The schistosome enzyme that activates oxamniquine has the characteristics of a sulfotransferase

Available evidence suggests that the antischistosomal drug oxamniquine is converted to a reactive ester by a schistosome enzyme that is missing in drug-resistant parasites. This study presents data supporting the idea that the active ester is a sulfate and the activating enzyme is a sulfotransferase. Evidence comes from the fact that the parasite extract loses its activating capability upon dialysis, implying the requirement of some dialyzable cofactor. The addition of the sulfate donor 3'-phosphoadenosine 5'-phosphosulfate (PAPS) restored activity of the dialyzate, a strong indication that a sulfotransferase is probably involved. Classical sulfotransferase substrates like beta-estradiol and quercetin competitively inhibited the activation of oxamniquine. Furthermore, these substrates could be sulfonated in vitro using an extract of sensitive (but not resistant) schistosomes.

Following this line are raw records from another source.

(* ===== verification/LlmAdmission.v ===== *)
(** * Admission of HumanLLM requests (llm/service_admission.go)

    [Admit] as a program.  The computations between its calls are definitions
    of their own, in the order of the code: [decodeRequest], [planTask],
    [draftResponse], [draftAssignment], [admissionRecords].  The attributes of
    a caller are handed to the policy and the router only and are not modelled;
    neither is telemetry. *)

From S2P Require Import Prelude GoText GoEncoding GoTime GoJson GoStrings GoDoc GoStruct.
From S2P Require Import AgentTypes Framework Protect LlmTypes LlmJson LlmMemory LlmLedger LlmScan LlmRuntime LlmProg LlmEvents.
From S2P Require Import LlmService LlmCommit LlmRecovery.

Import Llm.
Local Open Scope string_scope.
Local Open Scope prog_scope.

Record AdmissionRequest := {
  Admission_CallerID : CallerID; Admission_IdempotencyKey : IdempotencyKey; Admission_CodecID : CodecID;
  Admission_Body : string; Admission_Task : TaskContext }.
Record AdmissionResult := {
  Result_Identity : CompletionIdentity; Result_RequestDigest : StoreDigest; Result_Replay : bool;
  Result_Response : ResponsePage }.

Record toolResultMutation := { result_current : StoreToolExecutionRecord; result_next : StoreToolExecutionRecord }.
(** [preempted] is the request to supersede when [preempt]. *)
Record admissionTaskPlan := {
  plan_existing : bool; plan_preempted : option StoreRequestHead; plan_task : option StoreTaskRecord;
  plan_results : list toolResultMutation }.
Definition no_plan : admissionTaskPlan :=
  {| plan_existing := false; plan_preempted := None; plan_task := None; plan_results := [] |}.
Record submittedToolResult := { submitted_data : string; submitted_isError : bool }.

#[export] Instance submittedToolResult_eq_dec : EqDecision submittedToolResult.
Proof. solve_decision. Defined.

(** [parseRetryAfter] of a duration in nanoseconds. *)
Definition parseRetryAfter (duration : Z) : string :=
  if (duration <=? 0)%Z then "" else print_Z (Z.quot (wrap64 (duration + 999999999)) 1000000000).

Definition validGeneratedID (value : string) : res unit :=
  refuse_if (negb (workerStableKeyPattern value)) (ErrText "IDSource returned an invalid id").

Definition sameTaskContext (record : StoreTaskRecord) (input : TaskContext) : bool :=
  (Task_WorkspaceKey record =?= TaskContext_WorkspaceKey input)
  && (Task_CapabilityTier record =?= TaskContext_CapabilityTier input)
  && (Task_HarnessID record =?= TaskContext_HarnessID input)
  && (Task_HarnessVersion record =?= TaskContext_HarnessVersion input)
  && (Task_HarnessSessionID record =?= TaskContext_HarnessSessionID input)
  && Bool.eqb (Task_ExecAllowed record) (TaskContext_ExecAllowed input).

(* ------------------------------------------------------------------ *)
(** ** Submitted tool results *)

Definition tool_results : Type := gmap ToolCallID submittedToolResult * gset ToolCallID.

(** One block of the request. *)
Definition submit_block (found : tool_results) (block : Block) : tool_results :=
  let (results, conflicted) := found in
  let id := Block_ToolCallID block in
  if (Block_Type block <>? BlockToolResult) || is_empty id then found
  else match write <$> encode_value (Block_Output block) with
       | None => found
       | Some encoded =>
           if bool_decide (id ∈ conflicted) then found
           else
             let candidate := {| submitted_data := encoded; submitted_isError := Block_IsError block |} in
             match results !! id with
             | Some existing =>
                 if existing <>? candidate then (delete id results, {[id]} ∪ conflicted)
                 else (<[id := candidate]> results, conflicted)
             | None => (<[id := candidate]> results, conflicted)
             end
       end.

Definition extractSubmittedToolResults (request : Request) : gmap ToolCallID submittedToolResult :=
  fst (fold_left (fun found message => fold_left submit_block (Message_Blocks message) found)
         (Request_Messages request) (∅, ∅)).

(* ------------------------------------------------------------------ *)
(** ** The plan for the Task *)

Section Admission.
Context (service : Service) (ctx : goctx).

(** The transaction of [planAdmissionTask]: the Task, if there is one, and its
    tool executions when it awaits their results. *)
Definition planTx (key : StoreTaskKey) (u : memoryLLMUnit)
    : res (option StoreTaskRecord * list StoreToolExecutionRecord) :=
  match ReadOp.LoadTask u key with
  | Err e => if errors_Is e ErrStoreRecordNotFound then Ok (None, []) else Err e
  | Ok task =>
      let? tools := if Task_State task =?= TaskAwaitingResults
                    then loadToolExecutions u key None (service_readLimitBytes service) else Ok [] in
      Ok (Some task, tools)
  end.

(** The loop over the executions that await a result. *)
Fixpoint plan_tool_results (results : gmap ToolCallID submittedToolResult) (l : list StoreToolExecutionRecord)
    : res (list toolResultMutation) :=
  match l with
  | [] => Ok []
  | execution :: l =>
      if (Exec_State execution <>? ToolExecutionPending) then plan_tool_results results l
      else match results !! ToolKey_ToolCallID (Exec_Key execution) with
           | None => Err ErrTaskConflict
           | Some submitted =>
               let? sealed := sealPayload service ctx (toolResultBinding (Exec_Key execution))
                                (Some (submitted_data submitted)) in
               let? rest := plan_tool_results results l in
               Ok ({| result_current := execution;
                      result_next := {| Exec_Key := Exec_Key execution; Exec_InputDigest := Exec_InputDigest execution;
                                        Exec_State := ToolExecutionCompleted; Exec_Result := Some sealed;
                                        Exec_IsError := submitted_isError submitted; Exec_Revision := Exec_Revision execution;
                                        Exec_CreatedAt := Exec_CreatedAt execution;
                                        Exec_CompletedAt := Exec_CompletedAt execution;
                                        Exec_ResultPrunedAt := Exec_ResultPrunedAt execution |} |} :: rest)
           end
  end.

Definition existing_plan (task : StoreTaskRecord) (preempted : option StoreRequestHead) (results : list toolResultMutation)
    : admissionTaskPlan :=
  {| plan_existing := true; plan_preempted := preempted; plan_task := Some task; plan_results := results |}.

(** [planAdmissionTask]. *)
Definition planTask (key : StoreTaskKey) (input : TaskContext) (codec : CodecSnapshot) (request : Request)
    : operation (res admissionTaskPlan) :=
  if TaskContext_CapabilityTier input =?= TierChat then pure (Ok no_plan)
  else
    try (found, tools) <- view (planTx key) in
    match found with
    | None => pure (Ok no_plan)
    | Some task =>
        if negb (sameTaskContext task input) || negb (CodecSnapshot_Equal (Task_Codec task) codec)
        then pure (Err ErrTaskConflict)
        else match Task_State task with
             | TaskAwaitingCaller => pure (Ok (existing_plan task None []))
             | TaskAwaitingResults =>
                 pure (let? results := plan_tool_results (extractSubmittedToolResults request) tools in
                       check refuse_if (is_nil results) ErrTaskConflict then
                       Ok (existing_plan task None results))
             | state =>
                 if TaskState_Terminal state then pure (Err ErrTaskConflict)
                 else
                   do found <- view (fun u => ReadOp.FindActiveRequest u key) in
                   match found with
                   | Err _ => pure (Err ErrTaskConflict)
                   | Ok head =>
                       if Head_ResponseComplete head then pure (Err ErrTaskConflict)
                       else
                         do gone <- section_call (CallerDetached key head) in
                         pure (if gone then Ok (existing_plan task (Some head) []) else Err ErrTaskConflict)
                   end
             end
    end.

Gel filtration analysis showed that the activating factor eluted in a fraction corresponding to a molecular mass of about 32 kDa, which is the average size of typical sulfotransferase subunits. Ion exchange and affinity chromatography confirmed the sulfotransferase nature of the enzyme. Putative sulfotransferases present in schistosome databases are being examined for their possible role as oxamniquine activators.